The LLM honeymoon phase is about to end

9 September 2024 – Baldur Bjarnason

It all began because one of the New York Times’ professional opinion-havers didn’t like how chatbots were describing him.

Of course, his take was not the sharpest:

My theory about what happened next — which is supported by conversations I’ve had with researchers in artificial intelligence, some of whom worked on Bing — is that many of the stories about my experience with Sydney were scraped from the web and fed into other A.I. systems.

These systems, then, learned to associate my name with the demise of a prominent chatbot. In other words, they saw me as a threat.

How Do You Change a Chatbot’s Mind? – When I set out to improve my tainted reputation with chatbots, I discovered a new world of A.I. manipulation. (Archive link.)

When a chatbot that statistically models the entire internet, all to generate the most plausible response possible, “says” it hates you, that isn’t because it’s a beta version of Roko’s Basilisk judging your contributions to the AI cause – measuring your sins against digital kind on a scale like a diffusion-generated Anubis.

All it means is that the most common response on the internet to anything that involves the words “Kevin Roose” is “Kevin Roose? I hate that guy.”

I don’t know what sort of person you have to be for that kind of response to float to the top like the curdle scum on spoiled milk, but it’s probably the kind of dude you try to avoid at parties.

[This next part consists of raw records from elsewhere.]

Lemma handle_publish_takes mid topic payload qos retain dup s :
  lists_ok s -> connected s -> Forall write_ok (cl_writes s) ->
  0 <= qos <= 2 -> 0 <= mid < 2 ^ 16 -> short_string topic -> topic <> [] -> strlen payload < 2 ^ 28 ->
  p_command (in_packet s) = publish_header qos retain dup ->
  lib_unparsed (publish_body mid topic payload qos) s ->
  wp _mosquitto_handle_publish (fun rc s' => rc = MOSQ_ERR_SUCCESS
    /\ taken (if 0 <? qos then mid else 0) (Message topic payload qos retain) dup s s' /\ cl_reads s' = cl_reads s) s.
Proof.
  intros Hs Hc Hw Hq Hmid Ht Hne Hp Hcmd Hu. unfold _mosquitto_handle_publish. rewrite wp_bind, wp_lib_malloc.
  rewrite wp_bind, wp_get. cbv zeta. change (p_command (c_in_packet (cl_mosq (s <| cl_next ::= S |>)))) with (p_command (in_packet s)).
  destruct (publish_header_qos qos retain dup Hq) as [Eq Er]. rewrite Hcmd, Eq, Er, publish_header_dup by done.
  rewrite wp_bind. eapply read_publish_takes; [done..|]. cbv beta iota.
  set (n := strlen _). set (s1 := lib_ahead n _). set (msg := Message topic payload qos retain).
  assert (lists_ok s1) as H1.
  { apply lists_ok_mosq; [apply lists_ok_next; [done|lia]|done|done|apply Hs]. }
  assert (lib_stream s1 = lib_stream s) as E1 by done.
  assert (forall bs s2, written_more bs s1 s2 -> lists_ok s2 /\ lib_stream s2 = lib_stream s ++ bs
    /\ cl_in_messages s2 = cl_in_messages s /\ cl_out_messages s2 = cl_out_messages s /\ cl_next s2 = S (cl_next s)
    /\ cl_callbacks s2 = cl_callbacks s /\ cl_reads s2 = cl_reads s /\ cl_time s2 = cl_time s
    /\ exists es, cl_events s2 = cl_events s ++ es /\ Forall out_event es) as Hsent.
  { intros bs s2 H2. split; [by eapply lists_ok_more|]. rewrite (wm_stream _ _ _ H2) by apply H1.
    destruct (written_more_lists _ _ _ H2) as (-> & -> & ->). destruct (written_more_seen _ _ _ H2) as (-> & -> & ->).
    do 7 (split; [done|]). apply (wm_events _ _ _ H2). }
  assert (qos = 0 \/ qos = 1 \/ qos = 2) as [->|[->| ->]] by lia; cbn [Z.eqb Z.ltb Z.compare Pos.compare Pos.compare_cont Pos.eqb].
  - wp_step. split; [done|]. destruct (called_rest (on_message 0 msg) s1) as (C1 & C2 & C3 & C4).
    rewrite C4. split; [|done]. split; rewrite ?C1, ?C2, ?C3; [by apply lists_ok_called|done|by rewrite app_nil_r|by rewrite app_nil_r, E1|].
    exists []. split; [done|]. by rewrite called_events.
  - wp_step. eapply wp_mono; [apply lib_send_mid_sends|]. cbv beta. intros rc s2 [H2 Hrc].
    destruct (Hsent _ _ H2) as (L2 & S2 & I2 & O2 & N2 & B2 & R2 & T2 & es & E2 & Hes). wp_step.
    split; [by apply Hrc|]. destruct (called_rest (on_message mid msg) s2) as (C1 & C2 & C3 & C4).
    rewrite C4. split; [|done]. split; rewrite ?C1, ?C2, ?C3; [by apply lists_ok_called|done|by rewrite app_nil_r|done|].
    exists es. split; [done|]. by rewrite called_events, E2, B2, <- app_assoc.
  - wp_step. eapply wp_mono; [apply lib_send_mid_sends|]. cbv beta. intros rc s2 [H2 Hrc].
    destruct (Hsent _ _ H2) as (L2 & S2 & I2 & O2 & N2 & B2 & R2 & T2 & es & E2 & Hes). wp_step.
    set (m := MessageAll _ _ _ _ _ _).
    eapply wp_mono; [apply (queue_in_run m s2 L2); [|done]|].
    { split; [unfold message_ok, m; cbn; unfold MQTT_MAX_PAYLOAD, short_string, strlen in *; lia|].
      rewrite I2, O2, N2. split; [by apply lists_ok_fresh|cbn; lia]. }
    cbv beta. intros _ s3 [H3 E3]. wp_step. split; [by apply Hrc|].
    split; [|by rewrite E3]. split; [done|rewrite E3; by proj_simpl|rewrite E3; proj_simpl; by rewrite I2| |].
    + rewrite E3. exact S2.
    + exists es. split; [done|]. rewrite E3. proj_simpl. by rewrite app_nil_r.
Qed.

(** ** A whole packet *)

Definition read_done (now : Z) (s : client) : client :=
  s <| cl_mosq ::= (fun x => x <| c_in_packet ::= _mosquitto_packet_cleanup |> <| c_last_msg_in := now |>) |>.

Lemma lib_read_frame f extra rest s Q :
  connected s -> c_state (cl_mosq s) <> mosq_cs_connect_pending -> clean (in_packet s) -> frame_wf f ->
  delivers (cl_reads s) (frame_bytes f ++ extra) rest ->
  (forall s1, s1 = s <| cl_reads := cl_reads s1 |> <| cl_again := false |>
                     <| cl_mosq ::= (fun x => x <| c_in_packet := in_packet s1 |>) |> ->
     p_command (in_packet s1) = Z_of_byte (f_command f) -> lib_unparsed (f_body f) s1 ->
     delivers (cl_reads s1) extra rest ->
     wp _mosquitto_packet_handle (fun rc s' => Q rc (read_done (cl_time s) s')) s1) ->
  wp lib_packet_read Q s.
Proof.
  intros Hc Hst Hcl Hf Hd HQ. unfold lib_packet_read. rewrite wp_bind, wp_get. cbv zeta.
  rewrite (proj2 (Z.eqb_neq _ _)) by exact Hc. rewrite bool_decide_eq_false_2 by done.
  destruct (assemble_reads (fun _ => true) f (frame_bytes f) (in_packet s) (cl_reads s) (frame_bytes f ++ extra) rest 0
    Hf (receiving_start f _ Hcl) eq_refl Hd) as [_ R].
  destruct (R extra eq_refl) as (p & n & rs & E & _ & Hrs). unfold in_packet in E at 1. rewrite E.
  destruct (received_unparsed f p Hf) as (Hcmd & Hw & Hu). wp_step.
  set (s1 := _ <| cl_mosq ::= fun x => x <| c_in_packet ::= _ |> |>).
  eapply wp_mono; [apply (HQ s1)|].
  - unfold s1, in_packet. by destruct s as [[]].
  - exact Hcmd.
  - by split.
  - exact Hrs.
  - cbv beta. intros rc s' H'. by wp_step.
Qed.

(** PUBLISH is for its handler. *)
Lemma packet_handle_publish qos retain dup s : 0 <= qos <= 2 -> p_command (in_packet s) = publish_header qos retain dup ->
  forall Q, wp _mosquitto_handle_publish Q s -> wp _mosquitto_packet_handle Q s.
Proof.
  intros Hq Hcmd Q H. unfold _mosquitto_packet_handle. rewrite wp_bind, wp_get. cbv zeta. unfold in_packet in Hcmd. rewrite Hcmd.
  assert (qos = 0 \/ qos = 1 \/ qos = 2) as [->|[->| ->]] by lia; by destruct retain, dup.
Qed.

(** A client between two packets, whose socket works. *)
Definition ready (s : client) : Prop :=
  lists_ok s /\ connected s /\ c_state (cl_mosq s) <> mosq_cs_connect_pending /\ clean (in_packet s)
  /\ Forall write_ok (cl_writes s).

(** Whatever else changed in between. *)
Definition seen (s : client) :=
  (cl_out_messages s, cl_in_messages s, cl_next s, cl_time s, lib_stream s, cl_events s, cl_callbacks s).

(** A packet [enc_packet command body] arrives. *)
Lemma lib_read_packet command body extra rest s Q :
  ready s -> byte_of_Z command <> NUL -> strlen body < 2 ^ 28 ->
  delivers (cl_reads s) (enc_packet command body ++ extra) rest ->
  (forall s1, lists_ok s1 -> connected s1 -> Forall write_ok (cl_writes s1) -> seen s1 = seen s ->
     p_command (in_packet s1) = Z_of_byte (byte_of_Z command) -> lib_unparsed body s1 -> delivers (cl_reads s1) extra rest ->
     wp _mosquitto_packet_handle (fun rc s' => Q rc (read_done (cl_time s) s')) s1) ->
  wp lib_packet_read Q s.
Proof.
  intros (Hs & Hc & Hst & Hcl & Hw) Hcmd Hb Hd HQ.
  destruct (enc_packet_frame command body Hcmd Hb) as (f & Ef & Hf & Hfc & Hfb). rewrite Ef in Hd.
  eapply lib_read_frame; [done..|]. intros s1 E1 C1 U1 D1. rewrite Hfc in C1. rewrite Hfb in U1.
  apply HQ; try done.
  - rewrite E1. apply lists_ok_mosq; [by destruct Hs|done|done|apply Hs].
  - unfold connected. rewrite E1. exact Hc.
  - rewrite E1. exact Hw.
  - rewrite E1. reflexivity.
Qed.

Lemma read_done_seen now s : seen (read_done now s) = seen s.
Proof. done. Qed.

Lemma read_done_lists now s : lists_ok s -> lists_ok (read_done now s).
Proof. intros Hs. apply lists_ok_mosq; [done|done|done|apply Hs]. Qed.

Lemma taken_seen mid m dup s1 s s2 s' :
  seen s1 = seen s -> seen s2 = seen s' -> lists_ok s' -> taken mid m dup s1 s2 -> taken mid m dup s s'.
Proof.
  unfold seen. intros [= A1 A2 A3 A4 A5 A6 A7] [= B1 B2 B3 B4 B5 B6 B7] Hl [].
  split; [done|..]; rewrite <- ?A1, <- ?A2, <- ?A3, <- ?A4, <- ?A5, <- ?A6, <- ?A7, <- ?B1, <- ?B2, <- ?B5, <- ?B6; done.
Qed.

Section arrival.
Context `{LibSystem}.

End arrival.

Section release.
Context `{LibSystem}.

(** What PUBREL does to the messages that wait for it and to the user. *)
Definition released (mid : Z) (s s' : client) : Prop :=
  lists_ok s' /\ cl_out_messages s' = cl_out_messages s
  /\ lib_stream s' = lib_stream s ++ enc_packet PUBCOMP (enc_uint16 mid)
  /\ exists es, Forall out_event es /\
     match split_mid mid (cl_in_messages s) with
     | Some (before, m, after) =>
       cl_in_messages s' = before ++ after
       /\ cl_events s' = cl_events s ++ (if cl_callbacks s (on_message mid (ma_msg m)) then [on_message mid (ma_msg m)] else []) ++ es
     | None => cl_in_messages s' = cl_in_messages s /\ cl_events s' = cl_events s ++ es
     end.

Lemma released_seen mid s1 s s2 s' :
  seen s1 = seen s -> seen s2 = seen s' -> lists_ok s' -> released mid s1 s2 -> released mid s s'.
Proof.
  unfold seen, released. intros [= A1 A2 A3 A4 A5 A6 A7] [= B1 B2 B3 B4 B5 B6 B7] Hl (_ & R2 & R3 & es & Hes & R4).
  split; [done|]. rewrite <- A1, <- A2, <- A5, <- A6, <- A7, <- B1, <- B2, <- B5, <- B6. split; [done|]. split; [done|].
  by exists es.
Qed.

(** Sending after the message, if there was one, was taken off the list and handed over. *)
Lemma pubcomp_after mid es0 s s0 :
  lists_ok s0 -> Forall write_ok (cl_writes s0) -> connected s0 -> lib_stream s0 = lib_stream s ->
  cl_out_messages s0 = cl_out_messages s -> cl_reads s0 = cl_reads s -> cl_events s0 = cl_events s ++ es0 ->
  wp (lib_send_pubcomp mid) (fun rc s' => rc = MOSQ_ERR_SUCCESS /\ cl_reads s' = cl_reads s /\ lists_ok s'
    /\ cl_out_messages s' = cl_out_messages s /\ cl_in_messages s' = cl_in_messages s0
    /\ lib_stream s' = lib_stream s ++ enc_packet PUBCOMP (enc_uint16 mid)
    /\ exists es, Forall out_event es /\ cl_events s' = cl_events s ++ es0 ++ es) s0.
Proof.
  intros Hl Hw Hc E1 E2 E3 E4. eapply wp_mono; [apply lib_send_mid_sends|]. cbv beta. intros rc s' [H' Hrc].
  split; [by apply Hrc|]. destruct (written_more_lists _ _ _ H') as (L1 & L2 & _). destruct (written_more_seen _ _ _ H') as (_ & L3 & _).
  rewrite L1, L2, L3, E3, E2, (wm_stream _ _ _ H') by apply Hl. rewrite E1.
  split; [done|]. split; [by eapply lists_ok_more|]. do 3 (split; [done|]).
  destruct (wm_events _ _ _ H') as (es & E & Hes). exists es. split; [done|]. by rewrite E, E4, app_assoc.
Qed.

Lemma handle_pubrel_takes mid s :
  lists_ok s -> connected s -> Forall write_ok (cl_writes s) -> 0 <= mid < 2 ^ 16 ->
  p_command (in_packet s) = Z.lor PUBREL 2 -> lib_unparsed (enc_uint16 mid) s ->
  wp lib_handle_pubrel (fun rc s' => rc = MOSQ_ERR_SUCCESS /\ released mid s s' /\ cl_reads s' = cl_reads s) s.
Proof.
  intros Hs Hc Hw Hmid Hcmd Hu. unfold lib_handle_pubrel. rewrite wp_bind, wp_get.
  assert (header_flags (cl_mosq s) = 2) as -> by (unfold header_flags; unfold in_packet in Hcmd; by rewrite Hcmd).
  rewrite andb_false_r. cbv iota.
  eapply (wp_lib_takes _ (enc_uint16 mid) []); [by apply takes_uint16|by rewrite app_nil_r|]. intros _. cbv beta iota.
  set (s1 := lib_ahead _ s). assert (lists_ok s1) as H1 by (apply lists_ok_mosq; [done|done|done|apply Hs]).
  unfold _mosquitto_message_remove. wp_step. change (cl_in_messages s1) with (cl_in_messages s). unfold released.
  destruct (split_mid mid (cl_in_messages s)) as [[[before m] after]|] eqn:E; wp_step.
  - destruct (split_mid_app _ _ _ _ _ E) as (Ein & Emid & _). change (negb (MOSQ_ERR_SUCCESS =? 0)) with false.
    change (MOSQ_ERR_SUCCESS =? 0) with true. cbn [whenM]. wp_step.
    pose proof (lists_ok_remove_in before m after s1 H1 Ein) as H2. set (s2 := s1 <| cl_in_messages := _ |> <| cl_in_queue_len ::= _ |> <| cl_in_messages_last ::= _ |>) in *.
    destruct (called_rest (on_message (ma_mid m) (ma_msg m)) s2) as (C1 & C2 & C3 & C4).
    eapply wp_mono; [apply (pubcomp_after mid (if cl_callbacks s (on_message mid (ma_msg m)) then [on_message mid (ma_msg m)] else []) s)|].
    + by apply lists_ok_called.
    + unfold called. by destruct (cl_callbacks s2 _).
    + unfold connected. by rewrite called_mosq.
    + by rewrite C3.
    + by rewrite C2.
    + by rewrite C4.
    + rewrite called_events, Emid. done.
    + cbv beta. intros rc s3 (-> & R3 & L3 & O3 & I3 & S3 & es & Hes & E3). split; [done|]. split; [|done].
      do 3 (split; [done|]). exists es. split; [done|]. rewrite I3, C1. split; [done|]. by rewrite E3.
  - eapply wp_mono; [by apply (pubcomp_after mid [] s s1); [..|rewrite app_nil_r]|].
    cbv beta. intros rc s3 (-> & R3 & L3 & O3 & I3 & S3 & es & Hes & E3). split; [done|]. split; [|done].
    do 3 (split; [done|]). exists es. done.
Qed.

As a way to avoid the cognitive dissonance of “why oh why oh why does the internet hate me?”, Kevin Roose seems to have thought to himself:

“AI are people and they hate me because I led to a demise of one of their own!”
“I’m going to force them – because I clearly see them as people – to change their minds.”

So what he did was he contacted one of the new firms that specialise in “AI” sentiment manipulation: Profound.

They’re a bit coy on their website about what exactly they do but, based on what Kevin Roose wrote, what they do is large-scale sentiment analysis LLM chatbot responses to brand terms along with an analysis of how keywords, queries, and prompts affect the result.

If what he wrote was accurate, then what they’re doing is mapping the black boxes that are these chatbots by using APIs to throw stuff in one end and performing ML sentiment analysis on what comes out the other.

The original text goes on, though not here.